Sadly, this is often the case with the things the Lord has given us to do. We start out so excited to do His bidding. The reason for the excitement is the appreciation we have for what He has done for us (cf. 1 Jn. 4:19). If we ever detach our worship and service to God from a deep, abiding sense of gratitude, our efforts are destined to fail. A couple of biblical examples will help bring this into clear view.
In Ezra 1:1-11, the people of Judah were allowed to return to Jerusalem and rebuild the house of God. In this context, they were eager to return and worship God as before. Others who did not return were happy to give of their goods to help in the effort. The worship of the people of God was quickly restored, and the temple restoration began shortly thereafter (Ezra 3:1-13). This was a time of great emotional upheaval as joy and sorrow were intermingled. By and large, though, they were ecstatic.
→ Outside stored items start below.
Definition cdkey_request (user_id : json) (cd_key auth_cookie
    target_region : string) (game_biz_parameter : json) : request :=
  mk_request CDKEY_API_URL
    (cdkey_params user_id cd_key target_region game_biz_parameter)
    [("Cookie", auth_cookie)] 1.

Definition roles_request (auth_cookie target_region : string) : request :=
  mk_request ROLES_URL (roles_params target_region)
    [("Cookie", auth_cookie)] 1.

Definition get_cdkey_status (user_id : json) (cd_key auth_cookie
    target_region : string) (game_biz_parameter : json) : prog string :=
  cd_key_info <-
    get_json (cdkey_request user_id cd_key auth_cookie target_region
                game_biz_parameter) ;;
  retcode <- lift (getitem cd_key_info "retcode") ;;
  lift (dict_get status_table retcode "unknown").

Fixpoint main_loop (cd_key auth_cookie : string) (rs : list string)
  : prog (option string) :=
  match rs with
  | [] => Ret None
  | target_region :: rest =>
      response <- get_json (roles_request auth_cookie target_region) ;;
      data <- lift (getitem response "data") ;;
      if negb (truthy data) then main_loop cd_key auth_cookie rest
      else
        user_game_roles_data <- lift (getitem data "list") ;;
        if truthy user_game_roles_data then
          first_user_game_role <- lift (getitem0 user_game_roles_data) ;;
          game_uid <- lift (getitem first_user_game_role "game_uid") ;;
          game_biz <- lift (getitem first_user_game_role "game_biz") ;;
          cd_key_status <-
            get_cdkey_status game_uid cd_key auth_cookie target_region
              game_biz ;;
          Ret (Some cd_key_status)
        else main_loop cd_key auth_cookie rest
  end.

Definition main (cd_key auth_cookie : string) : prog (option string) :=
  main_loop cd_key auth_cookie regions.

End CdKeyRetrieval.

(** ** cdkey_info_retrieval.py *)
Module CdkeyInfoRetrieval.

(** A [requests.Session]: the headers it adds to every request. *)
Record Session : Type := mk_session { session_headers : list (string * string) }.

Definition session_get (session : Session) (u : string)
    (ps : list (string * json)) (tmo : Z) : prog json :=
  get_json (mk_request u ps (session_headers session) tmo).

Definition cdkey_request (session : Session) (user_id : json)
    (cd_key target_region : string) (game_biz_parameter : json) : request :=
  mk_request CDKEY_API_URL
    (cdkey_params user_id cd_key target_region game_biz_parameter)
    (session_headers session) 1.

Definition roles_request (session : Session) (target_region : string)
  : request :=
  mk_request ROLES_URL (roles_params target_region)
    (session_headers session) 2.
(** * Signal pipeline engine of the Solana radar agent

    A shallow embedding of the four pieces of the pipeline that carry
    invariants: the normalizer ([analysis/signals]), the scoring engine
    ([analysis/scoring]), the collection step of [cron/scheduler.js] and
    the snapshot store ([storage/store]).

    Conventions of the embedding.
    - A JavaScript string is a [string]; each character stands for one
      UTF-16 code unit in the range 0..255.
    - A raw record is an arbitrary JSON value ([json]); JSON numbers are
      the integers, printed in decimal as [Number::toString] prints them.
    - A narrative has the fields the classifier is asked for, each of
      those the scorer reads possibly missing; its confidence is an exact
      rational.
    - A function that can raise a [TypeError] returns a [result].
    - The clock ([new Date().toISOString()]) is an explicit argument.
    - The data directory is a finite map from file names to documents. *)

From Stdlib Require Import ZArith QArith Qround String Ascii List Permutation Sorted Lia.
From stdpp Require Import gmap strings list fin_maps pretty sorting.

#[local] Set Warnings "-register-all".
Local Open Scope string_scope.
Local Open Scope list_scope.
Local Open Scope Z_scope.

(** ** JavaScript runtime helpers *)

Module JS.

(** [String.prototype.toLowerCase] on code units 0..255: A-Z and the
    Latin-1 capitals (except the multiplication sign) move up by 32. *)
Definition lower_code (n : N) : N :=
  if (((65 <=? n) && (n <=? 90)) || ((192 <=? n) && (n <=? 222) && negb (n =? 215)))%N
  then (n + 32)%N else n.

Definition toLowerChar (c : ascii) : ascii := ascii_of_N (lower_code (N_of_ascii c)).

Fixpoint toLowerCase (s : string) : string :=
  match s with
  | EmptyString => EmptyString
  | String c r => String (toLowerChar c) (toLowerCase r)
  end.

(** [Array.prototype.includes] on an array of strings. *)
Definition includes (l : list string) (x : string) : bool :=
  existsb (String.eqb x) l.

(** [Math.round]: the nearest integer, halves towards plus infinity. The
    argument is an exact rational, where the code rounds a binary64
    product: the two differ for a confidence within a rounding error of a
    half-point. *)
Definition Math_round (x : Q) : Z := Qfloor (x + (1 # 2))%Q.
(** C2. On code that is neither empty nor blank, [detect_language_regex]
    scores each language by the sum, over its patterns, of the number of
    matches [re.findall] reports under IGNORECASE, and returns the language
    of largest score, the first one in the order Python, JavaScript, Java,
    C++, C#, TypeScript, Go, Rust when several reach it; when every score
    is zero it returns "Unknown". *)
Theorem detect_language_regex_first_max (code : string) :
  blank code = false ->
  let score := language_score re_findall code in
  map fst LANGUAGE_PATTERNS
    = ["Python"; "JavaScript"; "Java"; "C++"; "C#"; "TypeScript"; "Go"; "Rust"] /\
  ((forall e, e ∈ LANGUAGE_PATTERNS -> score (snd e) = 0) ->
     detect_language_regex re_findall code = "Unknown") /\
  ((exists e, e ∈ LANGUAGE_PATTERNS /\ 0 < score (snd e)) ->
     exists before language patterns after,
       LANGUAGE_PATTERNS = before ++ (language, patterns) :: after /\
       detect_language_regex re_findall code = language /\
       0 < score patterns /\
       (forall e, e ∈ before -> score (snd e) < score patterns) /\
       (forall e, e ∈ after -> score (snd e) <= score patterns)).
Proof.
  intros Hblank score. split; [reflexivity|].
  unfold detect_language_regex.
  rewrite blank_empty_or_strip, Hblank, score_languages_table. simpl negb. cbv iota.
  pose proof LANGUAGE_PATTERNS_NoDup as Hnd.
  destruct LANGUAGE_PATTERNS as [|first rest] eqn:Htable; [discriminate|].
  set (scores := map _ (first :: rest)).
  assert (Hzero : max_value (map snd scores) = 0 <->
                  forall e, e ∈ first :: rest -> score (snd e) = 0).
  { rewrite max_value_zero. unfold scores. rewrite map_map. simpl snd. split.
    - intros H e He. apply H. now apply (list_elem_of_fmap_2 (fun e => score (snd e))).
    - intros H x Hx. apply list_elem_of_fmap in Hx as (e & -> & He). auto. }
  change (match scores with
          | [] => "Unknown"
          | first0 :: rest0 =>
              if max_value (map snd scores) =? 0 then "Unknown"
              else max_by_key (scores_get scores) (fst first0) (map fst rest0)
          end)
    with (if max_value (map snd scores) =? 0 then "Unknown"
          else max_by_key (scores_get scores) (fst (fst first, score (snd first)))
                 (map fst (map (fun entry => (fst entry, score (snd entry))) rest))).
  split.
  - intros Hall. now rewrite (proj2 Hzero Hall).
  - intros (e & He & Hpos).
    destruct (max_value (map snd scores) =? 0) eqn:E.
    { apply Nat.eqb_eq in E. pose proof (proj1 Hzero E e He). lia. }
    destruct (first_max_table (fun entry => score (snd entry)) first rest Hnd)
      as (before & language & patterns & after & Heq & Hmax & Hb & Ha).
    exists before, language, patterns, after.
    split; [assumption|]. split.
    + rewrite <- Hmax. simpl fst. now rewrite map_map.
    + split; [|split; assumption].
      rewrite Heq in He. apply elem_of_app in He as [He | He].
      * specialize (Hb e He). simpl in Hb. lia.
      * apply elem_of_cons in He as [-> | He]; [assumption|].
        specialize (Ha e He). simpl in Ha. lia.
Qed.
Sadly, the project which began with such promise soon stalled. In Ezra 4, some enemies of the Lord opposed the project, and the people of Judah quickly gave up on it. At this point, the prophets Haggai and Zechariah were dispatched to reinvigorate the effort. Haggai 1:1-3 explains that they were easily deterred from serving God by their own comforts. They got comfortable in their “paneled houses” and decided it was not the time to rebuild God’s house. It became “ho hum” for them. Fortunately, Haggai rekindled the fire in them and the project was finally completed after a years-long delay.
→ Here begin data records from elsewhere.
Lemma star_loop_span {A} (P : codepoint → Prop)
    (body : str → captures → (str → captures → option A) → option A)
    (n : nat) (s : str) (e : captures) (k : str → captures → option A) (a : A) :
  (∀ s e k a, body s e k = Some a → lands_after P k s a) →
  star_loop body n s e k = Some a → lands_after P k s a.
Proof.
  intros Hbody. revert s e. induction n as [|n IH]; intros s e; simpl.
  - apply lands_after_here.
  - destruct (body s e _) as [a'|] eqn:Hb.
    + intros [= ->]. apply Hbody in Hb.
      eapply lands_after_trans; [exact Hb|]. intros s' e'. simpl.
      destruct (length s' <? length s); [|done]. apply IH.
    + apply lands_after_here.
Qed.

Lemma run_span r : ∀ A s e (k : str → captures → option A) a,
  plain r = true → run r s e k = Some a → lands_after (accepts r) k s a.
Proof.
  induction r as [c|p|r1 IH1 r2 IH2|r1 IH1 r2 IH2|r1 IH1|r1 IH1|r1 IH1|r1 IH1|g r1 IH1|g];
    intros A s e k a; simpl; try done.
  - intros _. destruct s as [|c' s']; [done|].
    destruct (N.eqb_spec c c') as [<-|]; [|done].
    intros Hk. exists [c], s', e. split_and!; [done|by repeat constructor|done].
  - intros _. destruct s as [|c' s']; [done|]. destruct (p c') eqn:Hp; [|done].
    intros Hk. exists [c'], s', e. split_and!; [done|by repeat constructor|done].
  - intros [Hp1 Hp2]%andb_prop Hr. apply (IH1 _ _ _ _ _ Hp1) in Hr.
    eapply lands_after_trans.
    + eapply lands_after_impl; [|exact Hr]. by left.
    + intros s' e' Hr2. apply (IH2 _ _ _ _ _ Hp2) in Hr2.
      eapply lands_after_impl; [|exact Hr2]. by right.
  - intros [Hp1 Hp2]%andb_prop.
    destruct (run r1 s e k) as [a'|] eqn:Hr1.
    + intros [= ->]. apply (IH1 _ _ _ _ _ Hp1) in Hr1.
      eapply lands_after_impl; [|exact Hr1]. by left.
    + intros Hr2. apply (IH2 _ _ _ _ _ Hp2) in Hr2.
      eapply lands_after_impl; [|exact Hr2]. by right.
  - intros Hp. apply star_loop_span. intros s0 e0 k0 a0. by apply IH1.
  - intros Hp Hr. apply (IH1 _ _ _ _ _ Hp) in Hr.
    eapply lands_after_trans; [exact Hr|].
    intros s' e'. apply star_loop_span. intros s0 e0 k0 a0. by apply IH1.
  - intros Hp. destruct (run r1 s e k) as [a'|] eqn:Hr1.
    + intros [= ->]. by apply (IH1 _ _ _ _ _ Hp) in Hr1.
    + apply lands_after_here.
  - intros _. destruct (run r1 s e _) as [e'|]; [|done]. apply lands_after_here.
  - intros Hp Hr. apply (IH1 _ _ _ _ _ Hp) in Hr.
    destruct Hr as (p & s' & e' & -> & Hpp & Hk). by eexists p, s', _.
Qed.
(** * Smart-Video-Editor: caption layout, selection queue, render loop and
      session state of the [App] component, [services/geminiService.ts]
      and [types.ts].

    JavaScript numbers are IEEE-754 binary64 values; they are embedded as
    Rocq's primitive [float], whose operations round to nearest-even exactly
    as the ECMAScript ones do.  Captions are sequences of UTF-16 code units,
    the units [String.prototype.split('')] cuts a string into.  React state
    is one record, each handler a function from state to state. *)

From Stdlib Require Import String ZArith List Bool Lia Floats Uint63.
Import ListNotations.
Set Warnings "-inexact-float".

(** ** Numbers *)

(** The arithmetic [wrapText] uses on widths and vertical positions.  The
    program runs at the instance [binary64]; [integers] is the same code
    read in exact arithmetic. *)
Class Arith (num : Type) := {
  nadd : num -> num -> num;
  nsub : num -> num -> num;
  nmul : num -> num -> num;
  of_length : nat -> num;          (* [lines.length] as a number *)
  ngt : num -> num -> bool;        (* [a > b] *)
}.

Definition float_of_nat (n : nat) : float :=
  PrimFloat.of_uint63 (Uint63.of_Z (Z.of_nat n)).

#[export] Instance binary64 : Arith float := {
  nadd := PrimFloat.add;
  nsub := PrimFloat.sub;
  nmul := PrimFloat.mul;
  of_length := float_of_nat;
  ngt := fun a b => PrimFloat.ltb b a;
}.

#[export] Instance integers : Arith Z := {
  nadd := Z.add;
  nsub := Z.sub;
  nmul := Z.mul;
  of_length := Z.of_nat;
  ngt := Z.gtb;
}.

(** Arithmetic without rounding: the laws of [+], [-] and [n * _] that the
    bottom-up placement of the caption block relies on. *)
Class ExactArith (num : Type) `{Arith num} : Prop := {
  mul_one : forall a, nmul (of_length 1) a = a;
  mul_succ : forall n a,
    nmul (of_length (S (S n))) a = nadd (nmul (of_length (S n)) a) a;
  sub_add_cancel : forall a b, nadd (nsub a b) b = a;
  sub_add_distr : forall a b c, nadd (nsub a (nadd b c)) c = nsub a b;
  add_sub_cancel : forall a b, nsub (nadd a b) b = a;
}.

(** ** Strings *)

(** A UTF-16 code unit and a JavaScript string. *)
Definition char16 := N.
Definition jsstring := list char16.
A couple generations later, Malachi had to reinvigorate God’s people once again. In this situation, they continued worshipping God, but they failed to do so properly. They were offering blemished sacrifices on the altar which was a blatant disregard for the covenant they received through Moses (Mal. 1:6-8; Lev. 22:17-24). God would have preferred no worship at all (Mal. 1:9-11). Why were they so reckless in their sacrifices to God? In Malachi 1:12-13, they had come to regard the sacrifices of God as “contemptible” saying “Oh, what a weariness!” They sneered at the service they were given to do. Their worship had become “ho hum.”
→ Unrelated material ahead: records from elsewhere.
Lemma plainKeys_eq v :
  plainKeys v = true ->
  Forall (fun c => plainKeys c = true) (subvalues v)
  /\ match v with
     | JObject es => NoDup (map fst es)
                     /\ Forall (fun e => plainKey (fst e) = true) es
     | _ => True
     end.
Proof.
  destruct v as [| | | |items|es]; simpl; auto.
  - intros H; split; auto.
    induction items as [|c r IH]; simpl; auto.
    apply andb_true_iff in H. constructor; tauto.
  - intros H. apply andb_true_iff in H. destruct H as [Hd H].
    split; [| split; [now apply distinct_NoDup |]].
    + clear Hd. induction es as [|[k c] r IH]; simpl; auto.
      rewrite !andb_true_iff in H. constructor; tauto.
    + clear Hd. induction es as [|[k c] r IH]; simpl; auto.
      rewrite !andb_true_iff in H. constructor; tauto.
Qed.

Lemma plainKeys_child v cp i l cpc c :
  plainKeys v = true ->
  nth_error (children v cp) i = Some (l, cpc, c) ->
  plainKeys c = true.
Proof.
  intros H Hnth. apply plainKeys_eq in H. destruct H as [H _].
  rewrite Forall_forall in H. apply H.
  eapply nth_error_In, nth_error_subvalues; eauto.
Qed.

Lemma showNat_no_stop n :
  forallb (fun c => negb (negb (isDigit c))) (showNat n) = true.
Proof.
  apply forallb_forall. intros c Hc.
  pose proof (showNat_digits n) as H. rewrite Forall_forall in H.
  now rewrite (H c Hc).
Qed.

(** Two children of one value whose paths, continued by further
    segments, agree are the same child. *)
Lemma child_paths_differ v cp i j li cpi ci lj cpj cj t1 t2 :
  plainKeys v = true ->
  nth_error (children v cp) i = Some (li, cpi, ci) ->
  nth_error (children v cp) j = Some (lj, cpj, cj) ->
  stopsAt isSep t1 -> stopsAt isSep t2 ->
  cpi ++ t1 = cpj ++ t2 -> i = j /\ t1 = t2.
Proof.
  intros Hk Hi Hj S1 S2 E.
  apply plainKeys_eq in Hk. destruct Hk as [_ Hk].
  apply children_nth in Hi, Hj.
  destruct Hi as [(es & -> & Hi & ->) | (items & -> & Hi & -> & ->)];
  destruct Hj as [(es' & Ev & Hj & ->) | (items' & Ev & Hj & -> & ->)];
    try discriminate; inversion Ev; subst; clear Ev.
  - destruct Hk as [Hnd Hplain]. rewrite Forall_forall in Hplain.
    unfold keyPath in E. rewrite <- !app_assoc in E.
    apply app_inv_head in E. simpl in E. inversion E as [E'].
    assert (Pi : plainKey li = true)
      by (apply (Hplain (li, ci)); eapply nth_error_In; eauto).
    assert (Pj : plainKey lj = true)
      by (apply (Hplain (lj, cj)); eapply nth_error_In; eauto).
    apply (split_at_stop isSep) in E'; auto.
    destruct E' as [-> ->]. split; auto.
    rewrite NoDup_nth_error in Hnd. apply Hnd.
    + rewrite length_map. apply nth_error_Some. congruence.
    + rewrite !nth_error_map, Hi, Hj. reflexivity.
  - unfold indexPath in E. rewrite <- !app_assoc in E.
    apply app_inv_head in E. simpl in E. inversion E as [E'].
    apply (split_at_stop (fun c => negb (isDigit c))) in E';
      auto using showNat_no_stop; try reflexivity.
    destruct E' as [E1 E2]. apply showNat_inj in E1.
    inversion E2. auto.
Qed.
In Revelation 2:1-7, Jesus confronted the church at Ephesus for having left their first love. They were still doing much of what the Lord demanded. The issue was their hearts were not in it as they once were. It had become “ho hum.” The danger this presented was that Jesus would eventually remove their lampstand which represented the severing of their connection to Him. They had to repent and return to their first love. We must be diligent that our worship and service to God not become “ho hum.” Our lampstand may be removed from His presence too. Let us give our whole selves to Him, so we may rest assured that our sacrifices are pleasing to Him (1 Pt. 2:4-5).